(** * directus-data-model: the Collection compiler ([src/collection.ts])

    A shallow embedding of the [Collection] class and of what it needs from
    its two collaborators, [Field] ([./field]) and [Builder] ([./builder]).

    A [Collection] instance is mutated in place by every call, and the
    [Field] objects it creates are shared: the object pushed on
    [this.fields] is the one handed back to the caller for chaining, so a
    later [.special(...)] on the returned field is seen by [render()].
    The embedding keeps that sharing: methods are computations over the
    instance ([This.t]), and a field reference is the position of the field
    in [this.fields]. *)

From stdpp Require Import base option list strings gmap.
From Stdlib Require Import ZArith.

--- DIRECTIONS FOR THIS TASK ---
Please repeat the lines above exactly, beginning with the line that contains "From stdpp Require" and ending with the final one.

--- ANSWER TO THIS TASK ---
From stdpp Require Import base option list strings gmap.
From Stdlib Require Import ZArith.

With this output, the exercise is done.